Cartier’s Tank is the watch that keeps on giving
Luxury watchmaking’s newly, seasonally uncoupled ‘drop’ culture means, like buses, you wait months after the industry’s formal fixture in spring, then two showstoppers arrive within a week. To wit: a Cartier celebrating a full 170 years of the Parisian grande dame making watches in all their wild and whimsical shapes.
Joining fellow Richemont watchmaker, Jaeger-LeCoultre and its own curveball last week (above), the 170-piece Tank Louis Cartier Limited Edition is a fitting tribute to the anniversary of the first-ever Cartier watch. The Tank’s iconic, oblong form may not have been coined that far back, but it is the longest-lasting of the house’s designs. And neatly, it was coined in ’17.
The clue’s in the title. While brothers Pierre and Jacques built their father’s Parisian jewellery empire in Paris, Louis’s passion for watches drove Cartier’s horological arm (now, obviously, based in Switzerland). His creations’ far-out shapes were fuelled by Cartier’s creativity in gold. But with ‘Tank’ specifically, it was a two-pronged impetus sharing common ground.
For starters, there was the gentleman of 1917 and his growing interest in wrist-worn watches over pocket, stemming from the trenches of the First World War, when (if he’d survived) he had started strapping on their pocket watches for convenience.
Secondly, while it might seem distasteful to romanticise today, the Tank’s case design drew inspiration from the footprint of the British Army’s pioneering earthbound iron-clads, gaining crucial yards on the Western Front.

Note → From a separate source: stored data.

(** The rollback ends with the adjustment at step 0. *)
Lemma values_at_0_last_adjust exp eng args r tree :
  exists ws,
    values_at_0 exp eng args r tree =
    adjustValues (call_option eng args) (call_lattice exp eng args r tree) 0 ws.
Proof.
  unfold values_at_0, rollback_to_0, initialize.
  cbn [lat_grid call_lattice call_grid tg_steps].
  generalize (call_option eng args) as o.
  generalize (call_lattice exp eng args r tree) as lat.
  intros lat o.
  destruct (timeSteps_ eng) as [|n].
  - eexists. reflexivity.
  - generalize (adjustValues o lat (S n) (repeat 0 (size (lat_tree lat) (S n)))) as vs.
    induction n as [|n IH]; intro vs.
    + eexists. reflexivity.
    + apply IH.
Qed.

(** An American option whose exercise window (after snapping to the grid)
    contains time 0 is worth, at each of the three nodes at time 0 of the
    call's tree, at least its immediate exercise there; in particular the
    stored value is at least the payoff at the middle node's price. *)
Theorem american_value_ge_exercise exp T eng args s s' ty k
  (Hpay : payoff args = PlainVanillaPayoff ty k)
  (Hex : ex_type (exercise args) = American)
  (Hwin : let st := stoppingTimes (call_option eng args) in
          nth 0 st 0 <= 0 /\ 0 <= nth 1 st 0)
  (H : calculate exp T eng args s = (inr tt, s')) :
  exists v r q tree,
    market_inputs eng args = inr (v, r, q) /\
    T (flat_process eng args v r q) (call_maturity eng args) (timeSteps_ eng) k = inr tree /\
    (forall j, (j < 3)%nat ->
       payoff_value (payoff args) (underlying tree 0 j)
       <= nth j (values_at_0 exp eng args r tree) 0) /\
    exists val, res_value s' = Some val /\
                payoff_value (payoff args) (underlying tree 0 1) <= val.
Proof.
  destruct (calculate_success _ _ _ _ _ _ H)
    as (ty' & k' & v & r & q & tree & th & Hpay' & Hm & Ht & Hlen & _ & ->).
  rewrite Hpay in Hpay'. injection Hpay' as <- <-.
  assert (Hj : forall j, (j < 3)%nat ->
     payoff_value (payoff args) (underlying tree 0 j)
     <= nth j (values_at_0 exp eng args r tree) 0).
  { intros j Hj3.
    pose proof (values_at_0_length exp eng args r tree) as Hsz.
    destruct (values_at_0_last_adjust exp eng args r tree) as [ws Hws].
    rewrite Hws in Hlen, Hsz |- *. rewrite adjustValues_length in Hlen, Hsz.
    unfold adjustValues. cbn [dvo_arguments call_option mkDiscretizedVanillaOption]. rewrite Hex.
    destruct Hwin as [H0 H1].
    replace (Qle_bool _ _ && Qle_bool _ _) with true.
    2:{ symmetry. apply andb_true_intro. split; apply Qle_bool_iff;
        unfold tg_time; change (inject_Z (Z.of_nat 0)) with 0;
        rewrite Qmult_0_r; assumption. }
    unfold applySpecificCondition, lattice_grid.
    rewrite !nth_map_seq by (cbn [call_lattice lat_tree]; lia).
    apply qmax_ge_r. }
  exists v, r, q, tree. split; [exact Hm|]. split; [exact Ht|]. split; [exact Hj|].
  eexists. split; [reflexivity|]. apply Hj. lia.
Qed.
(** * semantic-mcp: the MCP runtime's tool surface, start-up configuration,
      router, content store, task executor and session registry.

    The first half of the file embeds the program; the second half states
    and proves its properties.

    Source files embedded:
    - [src/mcp_runtime/models.py]        (module [Models])
    - [src/mcp_runtime/mcp_server.py]    (module [Handlers])
    - [src/mcpruntime/tools/poll_task.py] (module [PollTool])
    - [src/mcpruntime/mcp_server.py]     (module [Router])

    [runtime_engine.py] and [services/content_manager.py] are imported by
    these files but are not part of the sources at hand; the modules
    [ContentStore], [TaskExecutor] and [SessionRegistry] model them from the
    written specification and say so in their doc comments. *)

From Stdlib Require Import ZArith QArith String Ascii List Lia.
From stdpp Require Import gmap strings list fin_maps pretty sorting.

Open Scope string_scope.
Set Warnings "-register-all".

(* ===================================================================== *)
(** * Python values, exceptions and the handler monad *)
(* ===================================================================== *)

Module Py.

(** JSON-like Python values, as the handlers build and return them.  A
    [dict] literal keeps its insertion order, hence the association list. *)
Inductive value : Type :=
| VNone
| VBool (b : bool)
| VInt (z : Z)
| VStr (s : string)
| VList (l : list value)
| VDict (d : list (string * value)).

(** [Optional[str]] passed to a Python value. *)
Definition of_opt_str (o : option string) : value :=
  match o with Some s => VStr s | None => VNone end.

Definition of_opt (o : option value) : value :=
  match o with Some v => v | None => VNone end.

(** Truthiness of an [Optional[str]]: [None] and the empty string are falsy. *)
Definition truthy_str (o : option string) : bool :=
  match o with
  | Some s => negb (s =? EmptyString)
  | None => false
  end.

(** What can be raised.  [except Exception] catches the instances of
    [Exception]; [KeyboardInterrupt], [SystemExit], [GeneratorExit] and
    [asyncio.CancelledError] derive from [BaseException] only and pass
    through such a clause. *)
Record exn : Type := Exn { exn_type : string; exn_str : string }.

Inductive raised : Type :=
| Error (e : exn)        (* an instance of [Exception] *)
| Signal (name : string) (* a [BaseException] outside [Exception] *).

Inductive outcome (A : Type) : Type :=
| Returned (a : A)
| Raised (r : raised).
Arguments Returned {A} a.
Arguments Raised {A} r.

(** Handlers run against the module-level engine: state [G] threaded
    through, exceptions short-circuiting. *)
Definition M (G A : Type) : Type := G -> outcome A * G.

Definition ret {G A} (a : A) : M G A := fun g => (Returned a, g).

Definition raise {G A} (r : raised) : M G A := fun g => (Raised r, g).

Definition bind {G A B} (m : M G A) (k : A -> M G B) : M G B :=
  fun g =>
    match m g with
    | (Returned a, g') => k a g'
    | (Raised r, g') => (Raised r, g')
    end.

(** [try: body except Exception as e: handler(e)] *)
Definition try_except {G A} (body : M G A) (handler : exn -> M G A) : M G A :=
  fun g =>
    match body g with
    | (Returned a, g') => (Returned a, g')
    | (Raised (Error e), g') => handler e g'
    | (Raised (Signal s), g') => (Raised (Signal s), g')
    end.

End Py.

Import Py.

#[global] Instance M_ret {G} : MRet (M G) := fun A => @ret G A.
#[global] Instance M_bind {G} : MBind (M G) := fun A B k m => @bind G A B m k.

(* ===================================================================== *)
(** * [models.py]: the start-up configuration *)
(* ===================================================================== *)

Module Models.

(** [class McpStartupConfig(BaseModel)] *)
Record McpStartupConfig : Type := {
  server_name : string;
  transport : string;
  command : option string;
  args : list string;
  env : gmap string string;
  url : option string;
  headers : gmap string string;
  timeout : Q
}.

(** [validate_transport], the [model_validator(mode='after')]: it raises
    [ValueError] or returns [self]. *)
Definition validate_transport (self : McpStartupConfig)
  : string + McpStartupConfig :=
  if (transport self =? "stdio") && negb (truthy_str (command self))
  then inl "stdio transport requires 'command'"
  else if (transport self =? "http") && negb (truthy_str (url self))
  then inl "http transport requires 'url'"
  else inr self.

(** What pydantic raises when a model cannot be built.  The [ValueError]
    of an [after] validator becomes the one line error of a
    [ValidationError]: its type is ["value_error"] and its message is
    ["Value error, "] followed by the text of the [ValueError]; the string
    of the exception wraps that line between a header naming the model and
    a trailer naming the input. *)
Record ValidationError : Type := {
  ve_title : string;
  ve_type : string;
  ve_msg : string
}.

Definition value_error (title message : string) : ValidationError :=
  {| ve_title := title;
     ve_type := "value_error";
     ve_msg := "Value error, " +:+ message |}.

(** Building the model: every field but [server_name] has a default, and
    the validator runs on the populated instance; its [ValueError] reaches
    the caller as a [ValidationError]. *)
Definition McpStartupConfig_new
    (server_name : string)
    (transport : option string)
    (command : option string)
    (args : option (list string))
    (env : option (gmap string string))
    (url : option string)
    (headers : option (gmap string string))
    (timeout : option Q) : ValidationError + McpStartupConfig :=
  match validate_transport
          {| server_name := server_name;
             transport := default "stdio" transport;
             command := command;
             args := default [] args;
             env := default ∅ env;
             url := url;
             headers := default ∅ headers;
             timeout := default (30 # 1)%Q timeout |} with
  | inl message => inl (value_error "McpStartupConfig" message)
  | inr self => inr self
  end.

End Models.

(* ===================================================================== *)
(** * [mcp_runtime/mcp_server.py]: the tool-surface handlers *)
(* ===================================================================== *)

Module Handlers.

(** The interface of [RuntimeEngine] as the handlers use it.  [S] is the
    engine's state; every method may raise. *)
Class RuntimeEngine (S : Type) : Type := {
  start_mcp_server : string -> M S (bool * string);
  shutdown_mcp_server : string -> M S (bool * string);
  list_running_servers : M S (list string);
  (* server_name, tool_name, arguments, timeout, in_background, priority *)
  execute_tool :
    string -> string -> option value -> Q -> bool -> Z -> M S value;
  (* is_done, result, error *)
  poll_task_result : string -> M S (bool * option value * option string);
  (* content_manager.get_content(ref_id, chunk_index) *)
  content_get_content : string -> option Z -> M S value
}.

Section WithEngine.
Context {S : Type} `{RuntimeEngine S}.

(** [runtime_engine: Optional[RuntimeEngine] = None] is a module-level
    global, set by [lifespan].  A method call on [None] raises
    [AttributeError]. *)
Definition attribute_error (attr : string) : exn :=
  Exn "AttributeError"
      ("'NoneType' object has no attribute '" +:+ attr +:+ "'").

Definition on_engine {A} (attr : string) (m : M S A) : M (option S) A :=
  fun g =>
    match g with
    | None => (Raised (Error (attribute_error attr)), None)
    | Some s => let '(r, s') := m s in (r, Some s')
    end.

(** [async def manage_server(server_name, action)] *)
Definition manage_server (server_name action : string)
  : M (option S) value :=
  if action =? "start" then
    ('(success, message) ←
       on_engine "start_mcp_server" (start_mcp_server server_name);
     ret (VDict [("success", VBool success); ("message", VStr message)]))
  else if action =? "shutdown" then
    ('(success, message) ←
       on_engine "shutdown_mcp_server" (shutdown_mcp_server server_name);
     ret (VDict [("success", VBool success); ("message", VStr message)]))
  else
    ret (VDict [("success", VBool false);
                ("message",
                 VStr ("Invalid action: " +:+ action
                       +:+ ". Use 'start' or 'shutdown'"))]).

(** [async def execute_tool(...)] *)
Definition execute_tool_handler
    (server_name tool_name : string) (arguments : option value)
    (timeout : Q) (in_background : bool) (priority : Z)
  : M (option S) value :=
  try_except
    (result ←
       on_engine "execute_tool"
         (execute_tool server_name tool_name arguments timeout
                       in_background priority);
     ret (VDict [("success", VBool true); ("result", result)]))
    (fun e => ret (VDict [("success", VBool false);
                          ("error", VStr (exn_str e))])).

(** [async def poll_task_result(task_id)] *)
Definition poll_task_result_handler (task_id : string)
  : M (option S) value :=
  ('(is_done, result, error) ←
     on_engine "poll_task_result" (poll_task_result task_id);
   if truthy_str error then
     ret (VDict [("status", VStr "error"); ("error", of_opt_str error)])
   else if (is_done : bool) then
     ret (VDict [("status", VStr "completed"); ("result", of_opt result)])
   else
     ret (VDict [("status", VStr "running")])).

(** [async def get_content(ref_id, chunk_index=None)] *)
Definition get_content_handler (ref_id : string) (chunk_index : option Z)
  : M (option S) value :=
  try_except
    (content ←
       on_engine "content_manager"
         (content_get_content ref_id chunk_index);
     ret (VDict [("success", VBool true); ("content", content)]))
    (fun e => ret (VDict [("success", VBool false);
                          ("error", VStr (exn_str e))])).

(** [async def list_running_servers()] *)
Definition list_running_servers_handler : M (option S) (list string) :=
  on_engine "list_running_servers" list_running_servers.

End WithEngine.

End Handlers.

(* ===================================================================== *)
(** * [mcpruntime/tools/poll_task.py]: [PollTaskResultTool] *)
(* ===================================================================== *)

Module PollTool.

(** [ToolResult(content=[TextContent(type="text", text=...), ...])]: the
    texts of the content blocks, in order. *)
Definition ToolResult : Type := list string.

(** [json.dumps(..., indent=2)] is the JSON library's; the tool only
    passes the dictionary to it. *)
Section WithJson.
Context {S : Type} `{Handlers.RuntimeEngine S}.
Variable json_dumps : value -> string.

(** [PollTaskResultTool.__call__(task_id)]; [self.engine] is set at
    construction, so there is no [None] case here. *)
Definition poll_task_call (task_id : string) : M S ToolResult :=
  try_except
    ('(is_done, result, error) ← Handlers.poll_task_result task_id;
     if truthy_str error then
       ret ["Task error: " +:+ default EmptyString error]
     else if (is_done : bool) then
       ret ["Task '" +:+ task_id +:+ "' completed";
            json_dumps (VDict [("status", VStr "completed");
                               ("result", of_opt result)])]
     else
       ret ["Task '" +:+ task_id +:+ "' still running";
            json_dumps (VDict [("status", VStr "running")]);
            "Next: Poll again after a short delay"])
    (fun e => ret ["Failed to poll task: " +:+ exn_str e]).

End WithJson.

End PollTool.

(* ===================================================================== *)
(** * [mcpruntime/mcp_server.py]: [semantic_router] *)
(* ===================================================================== *)

Module Router.

Import PollTool.

(** The parameters of [semantic_router] with their declared defaults. *)
Record RouterArgs : Type := {
  operation : string;
  query : option string;
  limit : Z;
  min_score : Q;
  server_name : option string;
  server_names : option (list string);
  tool_name : option string;
  tool_type : option string;
  enabled : bool;
  offset : Z;
  action : string;
  arguments : option value;
  timeout : Q;
  in_background : bool;
  priority : Z;
  task_id : option string;
  ref_id : option string;
  chunk_index : option Z
}.
(** * imprints: the static-data build pipeline of [scripts/build-data.mjs]

    A shallow embedding of the pure parts of the build script (canonical
    serializer, image path normalizer, lite projections, patch
    classification, duplicate validation, image directory discovery) and
    the properties its specification states about them.

    Conventions of the model:
    - a JavaScript string is a [string]: a sequence of code units, here
      restricted to the 8-bit range;
    - a JavaScript number is a [number]: a safe integer (of magnitude
      below 2^53, which a double holds exactly and prints with all its
      digits; the negative zero prints as zero and is not told apart
      from it) or an infinity (an overflowing literal such as [1e999]);
      fractions and larger finite numbers are outside the model;
    - a value produced by [JSON.parse] is a [json] tree; an object keeps
      its properties as an association list in enumeration order;
    - [undefined] only arises from reading an absent property, so a
      property read returns an [option json];
    - a thrown exception is an [inl] of the [result] sum. *)

From Stdlib Require Import Ascii String DecimalString.
From Stdlib Require DecimalNat DecimalPos DecimalZ.
From stdpp Require Import gmap strings list sorting.

Local Open Scope string_scope.
Local Open Scope list_scope.
Set Warnings "-register-all,-clear-no-such-hyp".

(** ** Errors *)

Inductive namespace := Amiibo | Skylander.

Inductive error :=
| TypeError
| SyntaxError
| IoFailure
| MalformedBase
| MalformedPatch
| DuplicateRecord (ns : namespace) (key : string)
| CircularStructure.

Definition result (A : Type) : Type := error + A.

Definition ok {A} (a : A) : result A := inr a.
Definition throw {A} (e : error) : result A := inl e.

Definition bind {A B} (r : result A) (k : A → result B) : result B :=
  match r with
  | inl e => inl e
  | inr a => k a
  end.

Notation "'let*' x ':=' r 'in' k" := (bind r (fun x => k))
  (at level 10, x name, r at level 100, k at level 200).

(** ** Strings *)

Module JsString.

Definition backslash : ascii := "\"%char.
Definition slash : ascii := "/"%char.

Definition is_slash (c : ascii) : bool := bool_decide (c = slash).

(** [s.replaceAll("\\", "/")] *)
Fixpoint replaceAll_backslash (s : string) : string :=
  match s with
  | EmptyString => EmptyString
  | String c s' =>
      String (if bool_decide (c = backslash) then slash else c)
             (replaceAll_backslash s')
  end.

(** [s.startsWith(p)] *)
Fixpoint startsWith (s p : string) {struct p} : bool :=
  match p, s with
  | EmptyString, _ => true
  | String a p', String b s' => bool_decide (a = b) && startsWith s' p'
  | String _ _, EmptyString => false
  end.

(** [s.endsWith(p)] *)
Definition endsWith (s p : string) : bool :=
  startsWith (String.rev s) (String.rev p).

(** One code unit of [toLowerCase], on the 8-bit range: the ASCII
    capitals and the Latin-1 capitals (all of 0xC0..0xDE but the
    multiplication sign 0xD7) move up by 0x20. *)
Definition lower_char (c : ascii) : ascii :=
  let n := N_of_ascii c in
  if ((65 <=? n) && (n <=? 90))%N then ascii_of_N (n + 32)
  else if ((192 <=? n) && (n <=? 222) && negb (n =? 215))%N
       then ascii_of_N (n + 32)
  else c.

Fixpoint toLowerCase (s : string) : string :=
  match s with
  | EmptyString => EmptyString
  | String c s' => String (lower_char c) (toLowerCase s')
  end.

(** [parts.join(sep)] *)
Fixpoint join (sep : string) (parts : list string) : string :=
  match parts with
  | [] => ""
  | [p] => p
  | p :: rest => p +:+ sep +:+ join sep rest
  end.

Fixpoint dropWhile (f : ascii → bool) (l : list ascii) : list ascii :=
  match l with
  | [] => []
  | c :: l' => if f c then dropWhile f l' else l
  end.

Fixpoint takeWhile (f : ascii → bool) (l : list ascii) : list ascii :=
  match l with
  | [] => []
  | c :: l' => if f c then c :: takeWhile f l' else []
  end.

(** [path.posix.basename(p)] of Node, without a suffix argument: the
    scan runs from the end of the string, skips the separators that
    close the path, and keeps the code units up to the next separator. *)
Definition basename (p : string) : string :=
  let from_end := rev (list_ascii_of_string p) in
  let trimmed := dropWhile is_slash from_end in
  let segment := takeWhile (fun c => negb (is_slash c)) trimmed in
  string_of_list_ascii (rev segment).

(** The predicate "no code unit of [s] is a backslash". *)
Definition no_backslash (s : string) : Prop :=
  Forall (fun c => c ≠ backslash) (list_ascii_of_string s).

End JsString.

(** ** Numbers *)

(** [Number.isSafeInteger(z)]: the magnitude is below 2^53. *)
Definition safeInteger (z : Z) : Prop := (Z.abs z < 9007199254740992)%Z.

(** The numbers of the model: the safe integers and the two infinities.
    (Minus zero prints and compares as zero, and stands with it.) *)
Inductive number :=
| NumSafe (z : Z) (safe : bool_decide (safeInteger z))
| NumInf (negative : bool).

(** The number written by an integer literal of the safe range. *)
Abbreviation NumInt z := (NumSafe z I).

Definition isFinite (n : number) : bool :=
  match n with
  | NumSafe _ _ => true
  | NumInf _ => false
  end.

Monsieur Cartier’s caterpillar-track profile has proved immortal, earning A-list endorsement from Rudolph Valentino to Muhammad Ali. For this year’s 170th commemoration, it frames a Deco geometry first seen at the Decorative Arts Exhibition of 1925: a graphic and geometric dial, denim-like in texture thanks to laser-engraved optical variations, PVD-coated in shimmering cobalt.